Immune thrombocytopenia

Abstract

ABSTRACT Introduction Primary immune thrombocytopenia (ITP) is an autoimmune disorder characterized by a low platelet count (<100 × 109/L) with an increased risk of bleeding. Recent (2019) guidelines from the International Consensus Report (ICR) expert panel and the American Society of Hematology (ASH) provide updated recommendations for the diagnosis and management of ITP. Areas covered The 2019 ICR and ASH guidelines are reviewed, and differences and similarities highlighted. Clinical approaches to the treatment of ITP are discussed, including the role of fostamatinib which is an approved treatment option in adult patients who are refractory to other treatments. Expert opinion The 2019 ICR and ASH guidelines reflect recent changes in the management of ITP. Current treatment approaches for ITP are more rational and evidence-based than in the past.
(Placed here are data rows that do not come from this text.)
(** * NLP workshop notebook: text normalisation and label encoding

    A shallow embedding of the pure parts of
    [notebook/techlabs_nlp_workshop.ipynb]:

    - [remove_repetitions] and the two regular expressions it runs,
    - [preprocess_movie_data] (structural filter, field coalescing,
      language filter, cleaning, [int] conversion),
    - [split_dataset] as the notebook ships it,
    - [num_to_one_hot], [y_to_one_hot] and [keras_transform_data].

    Python [str] values are modelled as lists of characters with code
    points below 256; Python [int] values as [Z]; a raised exception as
    the left injection of a sum. *)

From Stdlib Require Import String List Ascii ZArith Lia Bool Arith DecimalString.
Import ListNotations.

#[local] Abbreviation length := List.length.

Set Implicit Arguments.

(** ** Python values and exceptions *)

Definition str := list ascii.

(** A literal: ["ha"] of Python written [lit "ha"]. *)
Definition lit (s : string) : str := list_ascii_of_string s.

Definition newline : ascii := "010"%char.
Definition space : ascii := " "%char.

Definition str_eqb (a b : str) : bool :=
  if list_eq_dec ascii_dec a b then true else false.

Inductive exn : Type :=
| AttributeError (msg : string)
| IndexError (msg : string)
| ValueError (msg : string)
| TypeError (msg : string).

(** The outcome of a Python call: an exception or a value. *)
Definition result (A : Type) : Type := (exn + A)%type.

Definition ret {A} (a : A) : result A := inr a.
Definition raise {A} (e : exn) : result A := inl e.
Definition bind {A B} (m : result A) (f : A -> result B) : result B :=
  match m with
  | inl e => inl e
  | inr a => f a
  end.
Lemma spawn_lookup y_size n k :
  (2 <= n)%nat -> (k < n)%nat ->
  detail.spawn y_size n !! k =
  Some (if decide (S k = n)
        then detail.mkArgs (Z.of_nat k * (y_size / Z.of_nat n)) y_size None
               (Some (k - 1)%nat)
        else detail.mkArgs (Z.of_nat k * (y_size / Z.of_nat n))
               ((Z.of_nat k + 1) * (y_size / Z.of_nat n)) (Some k)
               (match k with O => None | S i => Some i end)).
Proof.
  intros Hn Hk. unfold detail.spawn.
  destruct (spawn_loop_spec (n - 1) 0 0 (y_size / Z.of_nat n)) as (Hlast & Hlen & Hl).
  destruct (detail.spawn_loop (n - 1) 0 0 (y_size / Z.of_nat n)) as [l last].
  simpl in *. case_decide.
  - rewrite lookup_app_r by lia. replace (k - length l)%nat with 0%nat by lia.
    subst last. simpl. f_equal. f_equal; try lia. f_equal. lia.
  - rewrite lookup_app_l by lia. rewrite Hl by lia. reflexivity.
Qed.

Lemma spawn_length y_size n : (1 <= n)%nat -> length (detail.spawn y_size n) = n.
Proof.
  intros Hn. unfold detail.spawn.
  destruct (spawn_loop_spec (n - 1) 0 0 (y_size / Z.of_nat n)) as (_ & Hlen & _).
  destruct (detail.spawn_loop (n - 1) 0 0 (y_size / Z.of_nat n)) as [l last].
  rewrite length_app. simpl in *. lia.
Qed.

Lemma spawn_bands y_size n :
  (2 <= n)%nat -> 0 <= y_size -> bands_ok (detail.spawn y_size n) y_size.
Proof.
  intros Hn Hy. set (shift := y_size / Z.of_nat n).
  assert (Hshift : 0 <= shift) by (apply Z.div_pos; lia).
  assert (Hmul : Z.of_nat n * shift <= y_size) by (apply Z.mul_div_le; lia).
  assert (Hlt : y_size < Z.of_nat n * shift + Z.of_nat n).
  { pose proof (Z.mod_pos_bound y_size (Z.of_nat n) ltac:(lia)).
    pose proof (Z.div_mod y_size (Z.of_nat n) ltac:(lia)). fold shift in H0. lia. }
  assert (Hget : forall k a, detail.spawn y_size n !! k = Some a ->
    (k < n)%nat /\
    a = if decide (S k = n)
        then detail.mkArgs (Z.of_nat k * shift) y_size None (Some (k - 1)%nat)
        else detail.mkArgs (Z.of_nat k * shift) ((Z.of_nat k + 1) * shift) (Some k)
               (match k with O => None | S i => Some i end)).
  { intros k a Ha. assert (k < n)%nat.
    { apply lookup_lt_Some in Ha. rewrite spawn_length in Ha; lia. }
    split; [done |]. rewrite spawn_lookup in Ha by lia. by injection Ha as <-. }
  split; [| split].
  - intros k a [Hk ->]%Hget. rewrite spawn_length by lia.
    case_decide; simpl.
    + split; [nia |]. split; [lia |]. split; [| done].
      destruct k; [lia |]. do 2 f_equal. lia.
    + split; [nia |]. split; [nia |]. done.
  - intros k a b [Hk ->]%Hget [Hk' ->]%Hget.
    case_decide; [lia |]. case_decide; simpl; lia.
  - intros iy Hiy.
    destruct (decide (Z.of_nat (n - 1) * shift <= iy)) as [Hlast | Hin].
    + exists (n - 1)%nat. eexists. split; [apply spawn_lookup; lia |].
      case_decide; [| lia]. simpl. fold shift. lia.
    + assert (0 < shift) by nia.
      set (k := Z.to_nat (iy / shift)).
      assert (Hk : Z.of_nat k = iy / shift).
      { unfold k. rewrite Z2Nat.id; [done |]. apply Z.div_pos; lia. }
      assert (iy / shift < Z.of_nat (n - 1)).
      { apply Z.div_lt_upper_bound; lia. }
      exists k. eexists. split; [apply spawn_lookup; lia |].
      case_decide; [lia |]. simpl. fold shift. rewrite Hk.
      pose proof (Z.mul_div_le iy shift ltac:(lia)).
      pose proof (Z.mod_pos_bound iy shift ltac:(lia)).
      pose proof (Z.div_mod iy shift ltac:(lia)). lia.
Qed.

(** ** One sweep *)

Section one_sweep.
Variables (mask : Matrix bool) (is_circle : bool) (relaxation : float).
Variables (x_size y_size : Z).

Abbreviation visit := (detail.visit mask is_circle relaxation x_size y_size).
Abbreviation worker := (detail.worker mask is_circle relaxation x_size y_size).

Lemma worker_scan y_start y_end grid :
  worker y_start y_end grid =
  for_each (scan x_size y_start y_end) (fun c => visit c.1 c.2) (grid, 0%float).
Proof.
  unfold detail.worker, for_range, scan. rewrite for_n_each, Z.sub_0_r, for_each_bind.
  apply for_each_ext. intros ix st _. by rewrite for_n_each, for_each_fmap.
Qed.

Lemma worker_relaxed y_start y_end grid after r :
  worker y_start y_end grid = Some (after, r) ->
  same_shape after grid /\
  (forall n, n ∉ scan x_size y_start y_end -> at_ after n = at_ grid n) /\
  (forall c, c ∈ scan x_size y_start y_end ->
     relaxed_cell mask is_circle relaxation x_size y_size grid after c) /\
  max_residual_over mask is_circle relaxation x_size y_size grid after
    (fun c => c ∈ scan x_size y_start y_end) 0%float r.
Proof.
  rewrite worker_scan. apply sweep_suffix; [apply ascending_scan | apply magnitude_zero].
Qed.

(** A visit returns exactly when its accesses are in range. *)
Lemma visit_safe grid cur m c :
  wf_matrix cur -> same_shape cur grid ->
  is_Some (visit c.1 c.2 (cur, m)) <-> safe mask is_circle x_size y_size grid c = true.
Proof.
  intros Hwf Hsh. rewrite visit_eq. unfold safe.
  change (coeff mask c.1 c.2) with (at_ mask c).
  destruct (at_ mask c) as [[] |].
  - rewrite <- !(same_shape_in_range _ _ _ _ Hsh). rewrite !andb_true_iff. split.
    + intros [[g m'] H].
      repeat (apply bind_Some in H as (? & ?%coeff_in_range & H)). done.
    + intros ((((H1 & H2) & H3) & H4) & H5).
      destruct (coeff_is_Some _ _ _ Hwf H1) as [? ->].
      destruct (coeff_is_Some _ _ _ Hwf H2) as [? ->].
      destruct (coeff_is_Some _ _ _ Hwf H3) as [? ->].
      destruct (coeff_is_Some _ _ _ Hwf H4) as [? ->].
      destruct (coeff_is_Some _ _ _ Hwf H5) as [? ->]. simpl.
      edestruct (set_coeff_is_Some cur c.1 c.2) as [? ->]; [done | done |].
      simpl. eauto.
  - split; [done | eauto].
  - split; [by intros [? ?] | done].
Qed.

Lemma sweep_safe l grid cur m :
  wf_matrix cur -> same_shape cur grid ->
  is_Some (for_each l (fun c => visit c.1 c.2) (cur, m)) <->
  forall c, c ∈ l -> safe mask is_circle x_size y_size grid c = true.
Proof.
  revert cur m. induction l as [| c0 l IH]; intros cur m Hwf Hsh; simpl.
  { split; [by intros _ c H%elem_of_nil | eauto]. }
  pose proof (visit_safe grid cur m c0 Hwf Hsh) as Hv.
  destruct (visit c0.1 c0.2 (cur, m)) as [[cur1 m1] |] eqn:E; simpl.
  - destruct (visit_frame _ _ _ _ _ _ _ _ _ _ _ E) as [Hsh1 _].
    assert (Hsh' : same_shape cur1 grid).
    { destruct Hsh1 as (? & ? & ?), Hsh as (? & ? & ?). repeat split; congruence. }
    rewrite (IH cur1 m1 (same_shape_wf _ _ Hsh1 Hwf) Hsh'). split.
    + intros H c [-> | Hc]%elem_of_cons; [apply Hv; eauto | by apply H].
    + intros H c Hc. apply H. by right.
  - split; [by intros [? ?] |]. intros H.
    apply Hv. apply H. by left.
Qed.

Lemma worker_safe y_start y_end grid :
  wf_matrix grid ->
  is_Some (worker y_start y_end grid) <->
  forall c, 0 <= c.1 < x_size -> y_start <= c.2 < y_end ->
    safe mask is_circle x_size y_size grid c = true.
Proof.
  intros Hwf. rewrite worker_scan, (sweep_safe _ grid); [| done | done].
  split; intros H c.
  - intros Hx Hy. apply H, elem_of_scan. done.
  - intros [Hx Hy]%elem_of_scan. by apply H.
Qed.
End one_sweep.

Section visits.
Variables (mask : Matrix bool) (is_circle : bool) (relaxation : float).
Variables (x_size y_size : Z) (args : list detail.worker_args).
Variable grid : Matrix float.

Abbreviation ok := (visits_ok mask is_circle x_size y_size args grid).
Abbreviation reads := (reads_ok mask is_circle x_size y_size grid).
Abbreviation operands := (detail.operands is_circle x_size y_size).
Abbreviation step := (detail.thread_step mask is_circle relaxation x_size y_size args).

Lemma visits_update st k a pc pc' grid' pipeline' :
  ok st ->
  args !! k = Some a -> detail.s_workers st !! k = Some pc ->
  same_shape grid' grid ->
  (forall c, detail.y_start a <= c.2 < detail.y_end a -> 0 <= c.1 ->
     treated pc' c = true ->
     treated pc c = true \/ safe mask is_circle x_size y_size grid c = true) ->
  reads pc' ->
  ok (detail.mkSweep grid' (<[k := pc']> (detail.s_workers st)) pipeline').
Proof.
  intros [Hlw Hsh Hsafe Hreads] Ha Hk Hsh' Hnew Hreads'. constructor; simpl.
  - by rewrite length_insert.
  - done.
  - intros k' a' q c Ha' [[-> ->] | [Hne Hq]]%lookup_insert_inv Hb Hc Ht.
    + assert (a' = a) as -> by congruence.
      destruct (Hnew c Hb Hc Ht) as [Ht' | ?]; [| done]. by eapply Hsafe.
    + by eapply Hsafe.
  - intros k' q [[-> ->] | [Hne Hq]]%lookup_insert_inv; [done | by eapply Hreads].
Qed.

(** A step that leaves the worker at its pixel. *)
Lemma visits_phase st k a pc ph :
  ok st ->
  args !! k = Some a -> detail.s_workers st !! k = Some pc ->
  phase_iy ph = phase_iy (detail.pc_phase pc) ->
  reads (detail.mkPc (detail.pc_ix pc) ph (detail.pc_max_residual pc)) ->
  ok (detail.mkSweep (detail.s_grid st)
        (<[k := detail.mkPc (detail.pc_ix pc) ph (detail.pc_max_residual pc)]>
           (detail.s_workers st))
        (detail.s_pipeline st)).
Proof.
  intros Hok Ha Hk Hph Hreads. pose proof Hok as [Hlw Hsh Hsafe _].
  apply visits_update with a pc; try done.
  intros c _ _ Ht. left. revert Ht. unfold treated.
  cbn [detail.pc_phase detail.pc_ix]. by rewrite Hph.
Qed.

Lemma reads_safe ix iy :
  at_ mask (ix, iy) = Some true ->
  (forall j n, operands ix iy !! j = Some n -> in_range grid n.1 n.2 = true) ->
  safe mask is_circle x_size y_size grid (ix, iy) = true.
Proof.
  intros Hm Hin. unfold safe. rewrite Hm.
  pose proof (Hin 0%nat _ eq_refl) as H0. pose proof (Hin 1%nat _ eq_refl) as H1.
  pose proof (Hin 2%nat _ eq_refl) as H2. pose proof (Hin 3%nat _ eq_refl) as H3.
  pose proof (Hin 4%nat _ eq_refl) as H4. simpl in *.
  by rewrite H0, H1, H2, H3, H4.
Qed.
Lemma slot_write_again (buf : list T) value : forall i buf',
  slot_write buf i value = Some buf' -> slot_write buf' i value = Some buf'.
Proof.
  induction buf as [|x rest IH]; intros i buf' H; simpl in H; [discriminate|].
  destruct (Z.eqb_spec i 0) as [->|Hne].
  - injection H as <-. reflexivity.
  - destruct (slot_write rest (i - 1) value) as [rest'|] eqn:Hrest; [|discriminate].
    injection H as <-. simpl.
    destruct (Z.eqb_spec i 0) as [|_]; [contradiction|].
    rewrite (IH _ _ Hrest). reflexivity.
Qed.

Lemma store_again a a1 i value :
  store a i value = Done a1 -> store a1 i value = Done a1 /\ mSize a1 = mSize a.
Proof.
  unfold store. destruct (slot_write (mItems a) i value) as [buf'|] eqn:Hw; [|discriminate].
  intros H. injection H as <-. cbn [mItems mSize mMaxSize].
  rewrite (slot_write_again _ _ _ _ Hw). split; reflexivity.
Qed.

(** The loop of [Resize] writes one slot, however many rounds it makes. *)
Lemma Resize_fill_one_slot value : forall n a a1,
  store a (mSize a) value = Done a1 -> Resize_fill (S n) a value = Done a1.
Proof.
  induction n as [|n IH]; intros a a1 Hstore.
  - simpl. unfold end_. rewrite Hstore. reflexivity.
  - change (Resize_fill (S (S n)) a value)
      with (a2 <- store a (end_ a) value ;; Resize_fill (S n) a2 value).
    unfold end_. rewrite Hstore. cbn [bind].
    destruct (store_again _ _ _ _ Hstore) as (Hagain & Hsame).
    apply IH. rewrite Hsame. exact Hagain.
Qed.

(** What [Resize] does to a larger size within the capacity: the size
    is the new one, and of the slots the array gains, the first one alone
    receives the value. *)
Lemma Resize_grow a size value :
  well_formed a -> mSize a < size <= mMaxSize a ->
  Resize a size value
  = Done (eNone,
          mkArray (firstn (Z.to_nat (mSize a)) (mItems a)
                     ++ value :: skipn (S (Z.to_nat (mSize a))) (mItems a))
                  size (mMaxSize a)).
Proof.
  intros (Hsize & Hbuf & Hmax) Hgrow. unfold Resize.
  replace (mMaxSize a <? size) with false by (symmetry; apply Z.ltb_ge; lia).
  replace (mSize a <? size) with true by (symmetry; apply Z.ltb_lt; lia).
  replace (Z.to_nat (size - mSize a)) with (S (Z.to_nat (size - mSize a - 1))) by lia.
  rewrite (Resize_fill_one_slot value _ a _ (store_inside a (mSize a) value ltac:(lia))).
  reflexivity.
Qed.
(** and records its signature, if it has one, under the same key *)
Lemma update_records_signature d st s sig :
  languageId d = "php" -> s ∈ extractPhpSymbolsFromDocument d -> key s <> "" ->
  signature s = Some sig ->
  mkFunctionInfo (uri d) sig ∈ signatureFor (key s) (updatePhpIndexForDocument d st).
Proof.
  intros Hphp Hs Hne Hsig. unfold signatureFor. rewrite update_functionInfo by done.
  by apply recordAll_elem.
Qed.

End SignatureFacts.

Module Scenario.
Import Re Scanner Extractor Index IndexSpec IndexFacts SignatureFacts Samples.

(** the symbols the extractor yields for the scenario file *)
Lemma greeter_symbols u p :
  List.map (fun s => (key s, label <$> signature s))
           (extractPhpSymbolsFromDocument (greeter u p))
  = [("Greeter", None); ("App\Greeter", None);
     ("Greeter::hello", Some "hello(string $name): string");
     ("App\Greeter::hello", Some "hello(string $name): string")].
Proof. vm_compute. reflexivity. Qed.

(** C4. Indexing the file
    [namespace App; class Greeter { public function hello(string $name): string { } }],
    whatever its identity and whatever the index held before, leaves the keys
    [Greeter], [App\Greeter], [Greeter::hello] and [App\Greeter::hello]
    present with a location of the file, and records for the file under
    [Greeter::hello] a signature whose label is
    [hello(string $name): string]: it contains [string $name] and ends with
    [: string]. *)
Theorem greeter_indexed (st : State) (u p : string) :
  let st' := updatePhpIndexForDocument (greeter u p) st in
  (forall k, k ∈ ["Greeter"; "App\Greeter"; "Greeter::hello"; "App\Greeter::hello"] ->
     exists loc, loc ∈ lookup k st' /\ loc_uri loc = u)
  /\ exists sig,
       mkFunctionInfo u sig ∈ signatureFor "Greeter::hello" st'
       /\ label sig = "hello(string $name): string"
       /\ Js.includes "string $name" (label sig) = true
       /\ Js.endsWith ": string" (label sig) = true.
Proof.
  intros st'.
  pose proof (ExtractorFacts.extract_from (greeter u p)) as Hfrom.
  rewrite Forall_forall in Hfrom.
  assert (Hfind : forall k sl,
            In (k, sl) [("Greeter", None); ("App\Greeter", None);
                        ("Greeter::hello", Some "hello(string $name): string");
                        ("App\Greeter::hello", Some "hello(string $name): string")] ->
            exists s, s ∈ extractPhpSymbolsFromDocument (greeter u p)
                      /\ key s = k /\ label <$> signature s = sl).
  { intros k sl Hin. rewrite <- (greeter_symbols u p) in Hin.
    destruct (proj1 (in_map_iff _ _ _) Hin) as (s & Hf & Hs). exists s.
    split; [exact (proj2 (list_elem_of_In _ _) Hs)|].
    injection Hf as Hk Hl. by split. }
  assert (Hlisted : forall k sl,
            k <> "" ->
            In (k, sl) [("Greeter", None); ("App\Greeter", None);
                        ("Greeter::hello", Some "hello(string $name): string");
                        ("App\Greeter::hello", Some "hello(string $name): string")] ->
            exists loc, loc ∈ lookup k st' /\ loc_uri loc = u).
  { intros k sl Hne Hin. destruct (Hfind k sl Hin) as (s & Hs & <- & _).
    exists (location s). split.
    - by apply (update_lists_symbol (greeter u p) st s).
    - by apply (Hfrom s). }
  split.
  - intros k Hk.
    repeat (apply elem_of_cons in Hk as [-> | Hk]); [| | | |by apply elem_of_nil in Hk].
    + apply (Hlisted _ None); [discriminate | simpl; auto].
    + apply (Hlisted _ None); [discriminate | simpl; auto].
    + apply (Hlisted _ (Some "hello(string $name): string")); [discriminate | simpl; auto].
    + apply (Hlisted _ (Some "hello(string $name): string")); [discriminate | simpl; auto 6].
  - destruct (Hfind "Greeter::hello" (Some "hello(string $name): string"))
      as (s & Hs & Hk & Hl); [simpl; auto|].
    destruct (signature s) as [sig|] eqn:Hsig; [|discriminate Hl].
    injection Hl as Hl. exists sig. split; [|rewrite Hl; repeat split; reflexivity].
    rewrite <- Hk.
    apply (update_records_signature (greeter u p)); [reflexivity | done | | done].
    rewrite Hk. discriminate.
Qed.

End Scenario.

(** ** General facts on matching *)

(** ** The doc-comment parser *)

Module DocFacts.
Import Re ReSpec Scanner DocSpec ReFacts.
(** * Mood tracker: landmark-to-emotion inference, detection loop, persistence

    Shallow embedding of
    - [src/frontend/src/components/MoodTracker.js] (the React component:
      model loading, the detection tick, the emotion heuristics, saving), and
    - the mood controller, router and schema of the backend.

    Numbers.  A JavaScript [Number] is an IEEE-754 double; it is modelled
    here by a real number ([R]), so every arithmetic operation is exact and
    there is neither NaN nor infinity nor a signed zero.  [Math.random()]
    is modelled by an explicit sequence of draws.

    Left out, because nothing that is decided depends on it: logging,
    alerts, the drawing on the canvas, the rendering, and the diagnostic
    object [window.debugFaceMetrics]. *)

From Stdlib Require Import Reals Lra Lia ZArith List String Bool Permutation Sorted.
Import ListNotations.
Open Scope R_scope.

(** ** JavaScript comparisons on numbers, as booleans *)

Definition Rgtb (a b : R) : bool := if Rgt_dec a b then true else false.
Definition Rltb (a b : R) : bool := if Rlt_dec a b then true else false.
Definition Reqb (a b : R) : bool := if Req_dec_T a b then true else false.

Infix ">?" := Rgtb (at level 70, no associativity) : R_scope.
Infix "<?" := Rltb (at level 70, no associativity) : R_scope.

(** [x || d] on numbers: [x] unless [x] is falsy, and the only falsy real
    is zero. *)
Definition num_or (x d : R) : R := if Reqb x 0 then d else x.
(** * StaticKit standalone forms: a shallow embedding of [src/forms.js]

    The module binds an HTML form to a remote endpoint.  Its functions are
    translated one by one: the default hooks ([onSuccess], [enable],
    [disable], [renderErrors]), the submission lifecycle [submit], the binder
    ([setup], [getFormElement], [init]).

    JavaScript effects are made explicit: a program is a function from a
    [State] to a result that either returns or throws, and the state holds
    the DOM, the user's own state, and the record of every call the module
    makes to a hook, to the HTTP client or to the logger. *)

From Stdlib Require Import ZArith String Ascii List Bool Lia.
From stdpp Require Import base option list gmap strings pretty.

Set Warnings "-register-all,-clear-no-such-hyp".

Local Open Scope Z_scope.
Local Open Scope string_scope.
Local Open Scope list_scope.

(** ** JavaScript values *)

Abbreviation NodeId := nat.

(** The values that cross the module's boundary: the [data] option and its
    entries, what user functions return and throw, what is appended to the
    form data.  [VObj] lists the own enumerable properties in [for...in]
    order; [VFun n] is the user function number [n]; [VNode n] is a reference
    to a DOM node; [VError msg] is an [Error] object. *)
Inductive JsVal : Type :=
| VUndef
| VNull
| VBool (b : bool)
| VNum (n : Z)
| VStr (s : string)
| VObj (props : list (string * JsVal))
| VFun (f : nat)
| VNode (n : NodeId)
| VError (msg : string).

(** [typeof v]. *)
Definition typeof (v : JsVal) : string :=
  match v with
  | VUndef => "undefined"
  | VNull => "object"
  | VBool _ => "boolean"
  | VNum _ => "number"
  | VStr _ => "string"
  | VObj _ => "object"
  | VFun _ => "function"
  | VNode _ => "object"
  | VError _ => "object"
  end.

(** The properties [for (const prop in v)] visits, with their values.
    Nothing is visited for [null]; the enumerable properties of host objects
    (DOM nodes, errors) are not modelled. *)
Definition for_in (v : JsVal) : list (string * JsVal) :=
  match v with
  | VObj props => props
  | _ => []
  end.

(** [a || b] on an optional string: [undefined] and the empty string are
    falsy. *)
Definition str_or (a : option string) (b : string) : string :=
  match a with
  | Some s => if String.eqb s "" then b else s
  | None => b
  end.

(** [!a] on an optional string. *)
Definition falsy_str (a : option string) : bool :=
  match a with
  | Some s => String.eqb s ""
  | None => true
  end.

(** Lower case and upper case of the ASCII letters: what selectors use to
    compare the value of a [type] attribute, and what [h] does to a tag
    name. *)
Definition lower_ascii (c : ascii) : ascii :=
  let n := nat_of_ascii c in
  if (Nat.leb 65 n && Nat.leb n 90)%bool then ascii_of_nat (n + 32) else c.

Fixpoint ascii_toLowerCase (s : string) : string :=
  match s with
  | EmptyString => EmptyString
  | String c r => String (lower_ascii c) (ascii_toLowerCase r)
  end.

Definition upper_ascii (c : ascii) : ascii :=
  let n := nat_of_ascii c in
  if (Nat.leb 97 n && Nat.leb n 122)%bool then ascii_of_nat (n - 32) else c.

Fixpoint toUpperCase (s : string) : string :=
  match s with
  | EmptyString => EmptyString
  | String c r => String (upper_ascii c) (toUpperCase r)
  end.

(** ** The data model of the module *)

(** A field error of a response body: [{field, code, message}].  The code
    guards a missing [code] with [error.code || '']. *)
Record FieldError := {
  field : string;
  code : option string;
  message : string
}.

(** An entry of the [fields] option: [{prettyName, errorMessages}], both
    optional. *)
Record FieldConfig := {
  prettyName : option string;
  errorMessages : option (gmap string string)
}.

(** The body of a response: its [errors] and its other properties. *)
Record Body := {
  errors : list FieldError;
  payload : list (string * JsVal)
}.

Record Response := { status : Z }.

(** What [client.submitForm] resolves with: [{response: {status}, body}]. *)
Record Result := {
  response : Response;
  body : Body
}.

(** How an asynchronous call settles. *)
Inductive Settled : Type :=
| Resolved (r : Result)
| Rejected (e : JsVal).

(** How a call of a user function completes. *)
Inductive Completion : Type :=
| Normal (v : JsVal)
| Abrupt (e : JsVal).

(** A function held by the configuration: the module's own default for that
    entry, or the user's function number [n]. *)
Inductive Fn : Type :=
| Default
| Custom (n : nat).

(** The configuration built by [init]: [Object.assign({}, defaults, props,
    {form})]. *)
Record Config := {
  id : string;
  form : NodeId;
  endpoint : string;
  data : JsVal;
  fields : gmap string FieldConfig;
  h : Fn;
  onInit : Fn;
  onSubmit : Fn;
  onSuccess : Fn;
  onError : Fn;
  onFailure : Fn;
  enable : Fn;
  disable : Fn;
  renderErrors : Fn
}.

(** The argument of [getFormElement], typed by the source's own annotation
    [@param {Element|String} nodeOrSelector]. *)
Inductive NodeOrSelector : Type :=
| Node (n : NodeId)
| Selector (s : string).

(** The [props] given to [init]; [None] is a missing property. *)
Record Props := {
  p_id : option string;
  p_element : option NodeOrSelector;
  p_endpoint : option string;
  p_data : option JsVal;
  p_fields : option (gmap string FieldConfig);
  p_h : option nat;
  p_onInit : option nat;
  p_onSubmit : option nat;
  p_onSuccess : option nat;
  p_onError : option nat;
  p_onFailure : option nat;
  p_enable : option nat;
  p_disable : option nat;
  p_renderErrors : option nat
}.
(* ===== verification/_CoqProject ===== *)
-Q . S2P
Prelude.v
StableSort.v
Text.v
Rules.v
Json.v
Bytes.v
Order.v
BTree.v
Slices.v
Framing.v
Canonical.v
Claim.v
Hash.v
Checkpoint.v
CheckpointPlan.v
CheckpointReaders.v
Membership.v
FleetView.v
CheckpointAgreement.v
CheckpointSeal.v
CheckpointTrim.v
CheckpointOps.v
Utf8.v
Inventory.v
Snapshot.v
Exchange.v
Convergence.v
Measure.v
HealClaims.v
Heal.v
JoinCode.v
Handshake.v
Invites.v
JoinRoute.v
Principal.v
Verdicts.v
RulesGate.v
SeatQueue.v
Lane.v
Suspension.v
Touched.v
Contracts.v
Residency.v
DeliveryLedger.v
Flapping.v
SupervisorChain.v
TaskReconcile.v
Execute.v
Supervise.v
Settle.v
Incremental.v
Mission.v
MissionText.v
PersonRequest.v
Mailbox.v
MailboxFence.v
Work.v
RunStep.v
MissionRun.v
RunCompletes.v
Patients should be treated based on their needs rather than on disease stage, and patient-specific outcomes, (e.g. quality of life) should be considered. Whilst corticosteroids are the mainstay of initial ITP treatment their use should be limited. For subsequent treatment, the use of thrombopoietin receptor agonist (TPO-RA) agents, fostamatinib and rituximab in adults is supported by robust evidence. Rituximab and recently approved fostamatinib offer viable alternatives to splenectomy.